(** ** Keys *)

Lemma key_lt_true a b : key_lt a b = true <-> a.1 < b.1 \/ (a.1 = b.1 /\ a.2 < b.2).
Proof. unfold key_lt. rewrite orb_true_iff, andb_true_iff, !Z.ltb_lt, Z.eqb_eq. done. Qed.
Lemma key_lt_false a b : key_lt a b = false <-> b.1 < a.1 \/ (a.1 = b.1 /\ b.2 <= a.2).
Proof. rewrite <- not_true_iff_false, key_lt_true. lia. Qed.

Abbreviation entry := (Z * Z * InboxReceipt)%type.
Definition entry_newer (a b : entry) : Prop := key_lt a.1 b.1 = false.
#[export] Instance entry_newer_dec : RelDecision entry_newer.
Proof. intros a b. unfold entry_newer. apply _. Defined.
#[export] Instance entry_newer_trans : Transitive entry_newer.
Proof. intros a b c. unfold entry_newer. rewrite !key_lt_false. lia. Qed.
#[export] Instance entry_newer_total : Total entry_newer.
Proof. intros a b. unfold entry_newer. rewrite !key_lt_false. lia. Qed.

Lemma entries_apart (l : list entry) : NoDup l.*1 -> told_apart entry_newer l.
Proof.
  intros Hn x y [i Hi]%list_elem_of_lookup [j Hj]%list_elem_of_lookup Hxy Hyx. unfold entry_newer in *.
  rewrite key_lt_false in *. assert (x.1 = y.1) as E by (apply injective_projections; lia).
  assert (l.*1 !! i = Some y.1) as Hi' by (rewrite list_lookup_fmap, Hi; cbn; by rewrite E).
  assert (l.*1 !! j = Some y.1) as Hj' by (by rewrite list_lookup_fmap, Hj).
  rewrite (NoDup_lookup _ _ _ _ Hn Hi' Hj') in Hi. congruence.
Qed.

(** ** The window *)

Definition window (limit : nat) (seen : list entry) : NewestWindow := rev (top entry_newer limit seen).

Lemma window_nil limit : window limit [] = [].
Proof. by destruct limit. Qed.

Lemma window_perm limit (l l' : list entry) : NoDup l.*1 -> l ≡ₚ l' -> window limit l = window limit l'.
Proof. intros Hn Hp. unfold window. by rewrite (top_perm entry_newer limit l l' (entries_apart l Hn) Hp). Qed.

Lemma sorted_rev {A} (R : relation A) (l : list A) : StronglySorted R l -> StronglySorted (fun x y => R y x) (rev l).
Proof.
  induction 1 as [|a l Hs IH Ha]; [constructor|]. cbn.
  assert (forall x, x ∈ rev l -> R a x) as Hx.
  { intros x Hin. rewrite Forall_forall in Ha. apply Ha. by rewrite <- (Permutation_rev l) in Hin. }
  clear Ha Hs. induction IH as [|b l' IHs IHl Hb]; cbn; [repeat constructor|]. constructor.
  - apply IHl. intros x Hin. apply Hx. by right.
  - apply Forall_app. split; [done|]. constructor; [|constructor]. apply Hx. by left.
Qed.

Lemma insert_perm k r (w : NewestWindow) : k ∉ w.*1 -> window_insert k r w ≡ₚ (k, r) :: w.
Proof.
  induction w as [|e w IH]; cbn; [done|]. intros [Hk Hw]%not_elem_of_cons.
  destruct (key_lt k e.1) eqn:E1; [done|]. destruct (key_lt e.1 k) eqn:E2; [rewrite IH by done; by constructor|].
  exfalso. rewrite key_lt_false in *. apply Hk, injective_projections; lia.
Qed.

Lemma insert_sorted k r (w : NewestWindow) : k ∉ w.*1 -> StronglySorted (fun x y => entry_newer y x) w ->
  StronglySorted (fun x y => entry_newer y x) (window_insert k r w).
Proof.
  intros Hk Hs. induction Hs as [|e w Hs IH He]; [repeat constructor|]. apply not_elem_of_cons in Hk as [Hne Hk]. cbn.
  destruct (key_lt k e.1) eqn:E1; [|destruct (key_lt e.1 k) eqn:E2].
  - assert (entry_newer e (k, r)) as Hek by (unfold entry_newer; rewrite key_lt_true, key_lt_false in *; cbn in *; lia).
    constructor; [by constructor|]. constructor; [done|]. eapply Forall_impl; [exact He|]. intros x Hx. by transitivity e.
  - constructor; [by apply IH|]. rewrite insert_perm by done. constructor; [|done].
    unfold entry_newer. rewrite key_lt_true, key_lt_false in *. cbn. lia.
  - exfalso. rewrite key_lt_false in *. apply Hne, injective_projections; lia.
Qed.

(** Inserting into the reverse of an ordered list inserts into the list. *)
Lemma insert_rev k r (t : list entry) : StronglySorted entry_newer t -> NoDup ((k, r) :: t).*1 ->
  window_insert k r (rev t) = rev (merge_sort entry_newer (t ++ [(k, r)])).
Proof.
  intros Hs Hn. apply NoDup_cons in Hn as Hn'. destruct Hn' as [Hk _]. cbn [fst] in Hk.
  assert (k ∉ (rev t).*1) as Hk' by (by rewrite <- (Permutation_rev t)).
  rewrite <- (rev_involutive (window_insert k r (rev t))). f_equal. symmetry. apply sort_unique; [apply _..| | |].
  - apply entries_apart. rewrite (Permutation_app_comm t). done.
  - rewrite <- (Permutation_rev (window_insert k r (rev t))), insert_perm by done. rewrite <- (Permutation_rev t). by rewrite (Permutation_app_comm t).
  - apply sorted_rev in Hs. pose proof (sorted_rev _ _ (insert_sorted k r _ Hk' Hs)) as H. exact H.
Qed.

Lemma tail_rev {A} (l : list A) n : length l = S n -> tail (rev l) = rev (take n l).
Proof.
  intros Hl. destruct (exists_last (l := l)) as (l' & x & ->); [by intros ->|]. rewrite length_app in Hl. cbn in Hl.
  rewrite rev_app_distr. cbn. rewrite take_app_length'; [done|lia].
Qed.

Lemma head_rev_last {A} (l : list A) : head (rev l) = last l.
Proof. induction l as [|x l] using rev_ind; [done|]. rewrite rev_app_distr, last_snoc. done. Qed.

Lemma length_window limit seen : length (window limit seen) = Nat.min limit (length seen).
Proof. unfold window. rewrite length_rev. apply length_top. Qed.

Lemma top_sorted limit seen : StronglySorted entry_newer (top entry_newer limit seen).
Proof.
  unfold top. destruct (sorted_take_drop entry_newer limit (merge_sort entry_newer seen)) as [H _]; [|done].
  apply StronglySorted_merge_sort; apply _.
Qed.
────────
When you reach the line in the material above that holds "- exfalso. rewrite", begin reproducing lines exactly, and stop after the line that holds "intros Hl. destruct".

  - exfalso. rewrite key_lt_false in *. apply Hne, injective_projections; lia.
Qed.

(** Inserting into the reverse of an ordered list inserts into the list. *)
Lemma insert_rev k r (t : list entry) : StronglySorted entry_newer t -> NoDup ((k, r) :: t).*1 ->
  window_insert k r (rev t) = rev (merge_sort entry_newer (t ++ [(k, r)])).
Proof.
  intros Hs Hn. apply NoDup_cons in Hn as Hn'. destruct Hn' as [Hk _]. cbn [fst] in Hk.
  assert (k ∉ (rev t).*1) as Hk' by (by rewrite <- (Permutation_rev t)).
  rewrite <- (rev_involutive (window_insert k r (rev t))). f_equal. symmetry. apply sort_unique; [apply _..| | |].
  - apply entries_apart. rewrite (Permutation_app_comm t). done.
  - rewrite <- (Permutation_rev (window_insert k r (rev t))), insert_perm by done. rewrite <- (Permutation_rev t). by rewrite (Permutation_app_comm t).
  - apply sorted_rev in Hs. pose proof (sorted_rev _ _ (insert_sorted k r _ Hk' Hs)) as H. exact H.
Qed.

Lemma tail_rev {A} (l : list A) n : length l = S n -> tail (rev l) = rev (take n l).
Proof.
  intros Hl. destruct (exists_last (l := l)) as (l' & x & ->); [by intros ->|]. rewrite length_app in Hl. cbn in Hl.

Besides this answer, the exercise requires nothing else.